#### Task statement
Of the entries below, copy only those lines that contain the word "option".

[Dataset entries]
##############################
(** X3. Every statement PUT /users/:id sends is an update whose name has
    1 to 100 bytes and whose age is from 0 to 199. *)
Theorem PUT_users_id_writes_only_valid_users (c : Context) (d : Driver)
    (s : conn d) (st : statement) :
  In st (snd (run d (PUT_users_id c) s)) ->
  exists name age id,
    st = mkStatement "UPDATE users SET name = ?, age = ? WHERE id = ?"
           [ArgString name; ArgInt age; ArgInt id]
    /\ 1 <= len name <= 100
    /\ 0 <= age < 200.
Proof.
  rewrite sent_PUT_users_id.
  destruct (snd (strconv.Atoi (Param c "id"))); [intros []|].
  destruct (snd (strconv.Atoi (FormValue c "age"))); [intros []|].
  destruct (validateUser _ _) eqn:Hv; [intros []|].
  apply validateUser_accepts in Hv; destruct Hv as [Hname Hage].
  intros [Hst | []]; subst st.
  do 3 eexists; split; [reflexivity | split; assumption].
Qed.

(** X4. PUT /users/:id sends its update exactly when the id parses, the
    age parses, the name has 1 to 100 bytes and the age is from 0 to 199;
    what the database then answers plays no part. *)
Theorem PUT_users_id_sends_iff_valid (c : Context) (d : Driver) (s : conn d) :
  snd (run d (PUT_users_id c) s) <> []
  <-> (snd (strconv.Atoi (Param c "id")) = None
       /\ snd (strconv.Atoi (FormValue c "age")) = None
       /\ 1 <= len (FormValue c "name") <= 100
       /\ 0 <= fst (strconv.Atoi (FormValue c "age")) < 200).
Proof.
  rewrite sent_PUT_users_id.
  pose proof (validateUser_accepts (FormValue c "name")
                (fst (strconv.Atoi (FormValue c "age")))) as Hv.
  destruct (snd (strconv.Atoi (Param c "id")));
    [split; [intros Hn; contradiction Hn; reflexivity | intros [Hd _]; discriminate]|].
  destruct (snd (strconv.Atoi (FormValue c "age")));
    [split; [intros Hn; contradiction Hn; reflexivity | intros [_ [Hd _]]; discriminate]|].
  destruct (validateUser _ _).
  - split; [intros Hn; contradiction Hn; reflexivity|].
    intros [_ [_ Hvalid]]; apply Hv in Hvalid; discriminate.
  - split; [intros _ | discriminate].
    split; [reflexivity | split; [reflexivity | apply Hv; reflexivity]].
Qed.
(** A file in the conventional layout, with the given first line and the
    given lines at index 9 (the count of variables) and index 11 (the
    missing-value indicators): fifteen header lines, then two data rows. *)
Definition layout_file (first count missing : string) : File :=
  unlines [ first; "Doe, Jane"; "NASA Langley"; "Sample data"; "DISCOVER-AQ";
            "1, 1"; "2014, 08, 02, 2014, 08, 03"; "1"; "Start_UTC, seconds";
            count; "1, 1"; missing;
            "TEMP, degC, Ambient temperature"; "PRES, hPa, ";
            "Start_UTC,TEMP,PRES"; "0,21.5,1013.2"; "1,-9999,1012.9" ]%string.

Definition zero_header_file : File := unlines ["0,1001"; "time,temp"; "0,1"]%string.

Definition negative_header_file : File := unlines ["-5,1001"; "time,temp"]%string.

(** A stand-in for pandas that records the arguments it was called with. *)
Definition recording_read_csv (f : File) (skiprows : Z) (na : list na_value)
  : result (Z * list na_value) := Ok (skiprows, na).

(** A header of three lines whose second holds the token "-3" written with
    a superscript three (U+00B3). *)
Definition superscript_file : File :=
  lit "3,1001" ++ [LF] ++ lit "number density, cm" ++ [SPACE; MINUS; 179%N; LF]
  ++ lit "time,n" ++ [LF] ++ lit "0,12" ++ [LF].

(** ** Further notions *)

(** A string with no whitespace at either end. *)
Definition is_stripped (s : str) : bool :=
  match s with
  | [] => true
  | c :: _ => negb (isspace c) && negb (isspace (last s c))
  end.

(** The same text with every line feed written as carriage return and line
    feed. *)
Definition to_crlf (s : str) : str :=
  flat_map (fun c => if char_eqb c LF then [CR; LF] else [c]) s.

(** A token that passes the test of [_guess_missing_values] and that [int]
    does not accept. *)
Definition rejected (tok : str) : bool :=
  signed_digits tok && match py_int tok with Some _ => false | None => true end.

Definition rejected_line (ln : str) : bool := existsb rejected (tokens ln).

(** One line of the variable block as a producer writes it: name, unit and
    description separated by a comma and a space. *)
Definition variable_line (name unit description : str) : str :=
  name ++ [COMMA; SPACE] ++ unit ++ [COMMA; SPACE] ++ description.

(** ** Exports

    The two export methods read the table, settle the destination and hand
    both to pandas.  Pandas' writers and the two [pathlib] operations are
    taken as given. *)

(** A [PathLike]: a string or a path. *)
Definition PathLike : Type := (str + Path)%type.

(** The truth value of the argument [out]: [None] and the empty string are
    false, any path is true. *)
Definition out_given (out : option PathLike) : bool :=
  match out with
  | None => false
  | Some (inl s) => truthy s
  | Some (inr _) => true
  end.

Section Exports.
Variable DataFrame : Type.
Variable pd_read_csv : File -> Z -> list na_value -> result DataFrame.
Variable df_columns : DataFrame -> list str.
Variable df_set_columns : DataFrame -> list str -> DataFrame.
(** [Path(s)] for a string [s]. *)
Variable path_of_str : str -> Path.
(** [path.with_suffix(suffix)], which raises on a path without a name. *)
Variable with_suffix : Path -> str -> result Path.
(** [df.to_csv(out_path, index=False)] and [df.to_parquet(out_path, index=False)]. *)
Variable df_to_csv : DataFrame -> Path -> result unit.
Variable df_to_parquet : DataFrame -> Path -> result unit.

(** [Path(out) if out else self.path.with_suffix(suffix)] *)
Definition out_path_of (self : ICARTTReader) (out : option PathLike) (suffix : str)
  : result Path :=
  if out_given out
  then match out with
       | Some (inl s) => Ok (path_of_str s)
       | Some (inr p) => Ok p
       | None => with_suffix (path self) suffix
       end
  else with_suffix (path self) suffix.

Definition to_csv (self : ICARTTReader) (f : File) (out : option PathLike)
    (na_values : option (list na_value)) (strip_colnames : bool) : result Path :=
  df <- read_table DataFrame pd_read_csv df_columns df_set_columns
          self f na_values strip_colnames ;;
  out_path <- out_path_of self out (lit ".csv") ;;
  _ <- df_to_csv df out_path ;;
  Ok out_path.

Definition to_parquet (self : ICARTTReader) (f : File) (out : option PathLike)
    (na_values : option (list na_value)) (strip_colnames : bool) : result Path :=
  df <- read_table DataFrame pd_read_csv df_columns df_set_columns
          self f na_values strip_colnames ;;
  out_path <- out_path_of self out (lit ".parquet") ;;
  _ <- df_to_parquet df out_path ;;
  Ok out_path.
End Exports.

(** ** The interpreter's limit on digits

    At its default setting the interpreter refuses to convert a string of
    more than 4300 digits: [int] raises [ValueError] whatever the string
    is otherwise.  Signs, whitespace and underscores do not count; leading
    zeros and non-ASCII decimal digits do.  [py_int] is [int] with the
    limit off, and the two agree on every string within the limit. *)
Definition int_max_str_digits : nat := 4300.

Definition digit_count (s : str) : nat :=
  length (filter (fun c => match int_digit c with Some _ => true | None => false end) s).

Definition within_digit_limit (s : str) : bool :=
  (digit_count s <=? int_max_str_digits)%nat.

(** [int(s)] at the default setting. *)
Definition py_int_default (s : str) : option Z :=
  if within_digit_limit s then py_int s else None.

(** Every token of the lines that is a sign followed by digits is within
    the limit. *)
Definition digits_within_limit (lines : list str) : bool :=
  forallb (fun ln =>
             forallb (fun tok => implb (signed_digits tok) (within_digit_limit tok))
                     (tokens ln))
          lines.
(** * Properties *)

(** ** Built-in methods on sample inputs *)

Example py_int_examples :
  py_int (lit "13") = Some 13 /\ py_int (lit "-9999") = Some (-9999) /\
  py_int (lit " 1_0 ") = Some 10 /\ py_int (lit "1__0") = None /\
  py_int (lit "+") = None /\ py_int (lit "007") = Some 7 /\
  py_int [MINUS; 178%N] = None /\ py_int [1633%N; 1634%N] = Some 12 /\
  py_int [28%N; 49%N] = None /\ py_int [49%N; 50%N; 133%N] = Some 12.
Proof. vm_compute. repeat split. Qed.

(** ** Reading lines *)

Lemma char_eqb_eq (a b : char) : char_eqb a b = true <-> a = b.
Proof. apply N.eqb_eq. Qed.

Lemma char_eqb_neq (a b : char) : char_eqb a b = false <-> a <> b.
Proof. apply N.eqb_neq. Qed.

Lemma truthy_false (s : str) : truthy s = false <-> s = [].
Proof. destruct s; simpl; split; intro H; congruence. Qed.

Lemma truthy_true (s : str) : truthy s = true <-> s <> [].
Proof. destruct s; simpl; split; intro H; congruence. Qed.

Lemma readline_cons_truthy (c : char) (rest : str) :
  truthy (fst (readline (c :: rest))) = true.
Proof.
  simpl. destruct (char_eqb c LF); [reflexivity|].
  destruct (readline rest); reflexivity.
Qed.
##############################
#### Expected output
Definition out_given (out : option PathLike) : bool :=
Definition out_path_of (self : ICARTTReader) (out : option PathLike) (suffix : str)
Definition to_csv (self : ICARTTReader) (f : File) (out : option PathLike)
    (na_values : option (list na_value)) (strip_colnames : bool) : result Path :=
Definition to_parquet (self : ICARTTReader) (f : File) (out : option PathLike)
    (na_values : option (list na_value)) (strip_colnames : bool) : result Path :=
Definition py_int_default (s : str) : option Z :=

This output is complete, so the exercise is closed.